As a quick review, a total ordering is an operator O which is anti-symmetric (a O b -> NOT b O a), transitive (a O b and b O C -> a O C), and total (a O b OR b o a). An example is the > operator over the reals (multiple instances of a single number are “the same object”.) A partial ordering is still anti-symmetric and transitive, but may not be total. The classic example is the operator that checks for ancestry in a directed acyclic graph (DAG).
Kenny seemed to be experiencing a “bug” where he passed a partial ordering predicate to SORT, and the returned sequence didn’t respect the partial ordering—continuing the DAG analogy, there was an instance where A was ancestor of B but B occurred before A in the resulting sequence.
Is it a bug? Quoting the Hyperspec on SORT:
If the key and predicate always return, then the sorting operation will always terminate, producing a sequence containing the same elements as sequence (that is, the result is a permutation of sequence). This is guaranteed even if the predicate does not really consistently represent a total order (in which case the elements will be scrambled in some unpredictable way, but no element will be lost). If the key consistently returns meaningful keys, and the predicate does reflect some total ordering criterion on those keys, then the elements of the sorted-sequence will be properly sorted according to that ordering.We see that if we pass a predicate which doesn’t represent a total order, the only thing we’re guaranteed is that the returned sequence contains the same elements as the original. So the behavior Kenny’s seeing is “conformant.”

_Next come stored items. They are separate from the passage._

(* ===== verification/RecordStorage.v ===== *)
(** * Files that follow the database (ppbase/services/record_storage_coordinator.py, ppbase/services/file_storage.py)

    A change of records and of their local files runs under one session of the
    write barrier: files are written while it runs and remembered, deletions wait
    for its end, and after the commit, the rollback or a commit whose outcome is
    not known, files are removed by what the database then refers to.  Every call
    is a step that can fail.  Of a record's directory its files are modelled, not
    their thumbnails nor the directory itself, and the S3 backend is left out. *)
From Stdlib Require Import Ascii String.
From S2P Require Import Prelude PyText PyVal StorageSafety FileReferences Steps.
#[local] Open Scope string_scope.
#[local] Open Scope list_scope.

Inductive deletion : Type := Files (collection_id record_id : string) (filenames : list string) | All (collection_id record_id : string).
Definition deletion_record (d : deletion) : string * string := match d with Files c r _ | All c r => (c, r) end.
Section Storage.
Context {rt : ReferenceText}.
Record storage : Type := mkStorage {
  files : gmap LocalFileReference string;
  created : gset LocalFileReference; deferred : list deletion; tracking : bool;
  durable : list stored_collection; working : option (list stored_collection);         (* committed, and of the open transaction *)
  finished : bool; active : bool;
}.
Definition M : Type -> Type := stm (world storage) failure.
Definition with_files f s : storage := mkStorage (f (files s)) (created s) (deferred s) (tracking s) (durable s) (working s) (finished s) (active s).
Definition with_created f s : storage := mkStorage (files s) (f (created s)) (deferred s) (tracking s) (durable s) (working s) (finished s) (active s).
Definition with_deferred f s : storage := mkStorage (files s) (created s) (f (deferred s)) (tracking s) (durable s) (working s) (finished s) (active s).
Definition with_tracking b s : storage := mkStorage (files s) (created s) (deferred s) b (durable s) (working s) (finished s) (active s).
Definition with_data d w s : storage := mkStorage (files s) (created s) (deferred s) (tracking s) d w (finished s) (active s).
Definition with_finished b s : storage := mkStorage (files s) (created s) (deferred s) (tracking s) (durable s) (working s) b (active s).
Definition with_active b s : storage := mkStorage (files s) (created s) (deferred s) (tracking s) (durable s) (working s) (finished s) b.
(** What a query of the connection sees. *)
Definition current (s : storage) : list stored_collection := default (durable s) (working s).
(** * faast.js, AWS provider: lifecycle and queue-mode dispatch

    A shallow embedding of the AWS provider of the repository
    (provisioning, dispatch, response collection, teardown) together with
    the properties its specification states about it.

    The provider is asynchronous JavaScript running on one event loop.
    Three views of it are embedded:

    - the provisioning and teardown code ([initialize], [cleanup] and
      their helpers) read as sequential code over the provider SDK; it
      is written in a state-and-exception monad [M] whose state is the
      [World] and whose SDK answers come from an environment [Env];
    - the same code turn by turn ([Async]): [initialize] calls its
      closure [createFunction] and awaits it later, so the two take
      turns, and a failure of the one meets the other in flight; a
      schedule says whose turn is next;
    - the dispatch code ([enqueueCallRequest], [resultCollector], ...)
      is run one event-loop turn at a time: each function below is what
      one task executes between two suspension points, and [step] lets
      the environment choose the next turn.

    Logging has no effect on control flow. The messages of the queue-mode
    dispatch code and of the collector are recorded as [EvLog] events;
    the other calls of [log] are not recorded. *)

From stdpp Require Import base tactics option list strings.
From Stdlib Require Import ZArith Lia.

Set Default Proof Using "Type".
Open Scope Z_scope.
Open Scope nat_scope.

(* ================================================================== *)
(** * Part I: data                                                     *)
(* ================================================================== *)

(** JavaScript [Error] objects: [stack = None] is the stack captured by
    the host when the error is constructed. *)
Record Error := mkError {
  e_name : string;
  e_message : string;
  e_stack : option string
}.

Definition new_Error (msg : string) : Error := mkError "Error" msg None.
Definition TypeError (msg : string) : Error := mkError "TypeError" msg None.
Definition SyntaxError (msg : string) : Error := mkError "SyntaxError" msg None.

(** JSON data carried as arguments and return values of user functions. *)
#[local] Unset Elimination Schemes.
Inductive Json :=
| JNull
| JBool (b : bool)
| JNum (z : Z)
| JStr (s : string)
| JArr (l : list Json)
| JObj (l : list (string * Json)).
#[local] Set Elimination Schemes.

(** Modelled from the spec: the wire type [FunctionCall] of [../shared],
    [{ name, args, CallId, ResponseQueueUrl }]. *)
Record FunctionCall := mkFunctionCall {
  fc_name : string;
  fc_args : list Json;
  fc_CallId : string;
  fc_ResponseQueueUrl : option string
}.

(** The value of a [FunctionReturn] of type ["error"]. *)
Record ErrValue := mkErrValue {
  ev_message : string;
  ev_name : string;
  ev_stack : option string
}.

(** Modelled from the spec: the wire type [FunctionReturn] of [../shared],
    [{ type: "value" | "error", value }], where on ["error"] the value
    carries [{ message, name, stack }]. *)
Inductive FunctionReturn :=
| FRValue (value : Json)
| FRError (value : ErrValue).

Inductive RoleHandling := createTemporaryRole | createOrReuseCachedRole.

#[global] Instance RoleHandling_eq_dec : EqDecision RoleHandling.
Proof. solve_decision. Defined.
(** C4, as stated, fails: after five insertions at one place the root is
    subdivided and still holds four particles. *)
Lemma divided_root_keeps_its_particles :
  exists q,
    reachable (root_boundary env_idle) 4 q
    /\ QuadTree.divided q = true
    /\ QuadTree.points q = [0; 1; 2; 3]%nat
    /\ ~ emptied_when_divided q.
Proof.
  eexists. split; [ | split; [ | split ] ].
  - apply (build_reachable 2 env_idle (replicate 5 (particle_at 10 10))).
    apply build_five_at_one_place.
  - reflexivity.
  - reflexivity.
  - cbn. intros [H _]. discriminate.
Qed.

Lemma insert_divided_keeps_points c fuel deref q p q' r :
  shaped c q -> QuadTree.divided q = true ->
  QuadTree.insert fuel deref q p = Some (q', r) ->
  QuadTree.divided q' = true /\ QuadTree.points q' = QuadTree.points q.
Proof.
  intros Hs Hd H.
  destruct q as [b c' ps | b c' ps ne nw se sw]; [ discriminate | ].
  destruct fuel as [ | fuel]; [ discriminate | ].
  cbn in Hs. destruct Hs as (-> & Hlen & _).
  cbn [QuadTree.insert QuadTree.boundary QuadTree.points QuadTree.capacity
       QuadTree.divided negb] in H.
  destruct (Boundary.contains b (deref p)); cbn [negb] in H.
  2:{ inversion H; subst. split; reflexivity. }
  rewrite (proj2 (Nat.ltb_ge _ _)) in H by lia.
  insert_cases H; inversion H; subst; split; reflexivity.
Qed.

Is it a “bug” in the spec? Should SORT return sequences which respect partial orderings? I don’t think so. In the comparison model of sorting, the only thing the sorter can do is compare two elements of the sequence at once, and then shuffle elements around. Now imagine that we pass a partial order where the first element is bigger than the second, and the remaining elements are all incommensurate, with both each other and the first two elements. (As a graph, this is a single chain of length 2, and n-2 isolated nodes.) The only way we’re going to be able to guarantee we return a sequence that puts elements one and two in the right order is if we compare them, and to guarantee we compare them, we have to compare everything to everything else—O(n^2) comparisons.
A partial ordering is transitive over pairs on which its defined. But if we make a predicate that returns true if A is an ancestor of B, and false if B is an ancestor of A or they’re incommensurate, this predicate is not transitive. The O(n log n) sorting algorithms assume that the predicate is transitive, and the argument above shows that this will necessarily lead to wrong results for partial order predicates for at least some input sequences.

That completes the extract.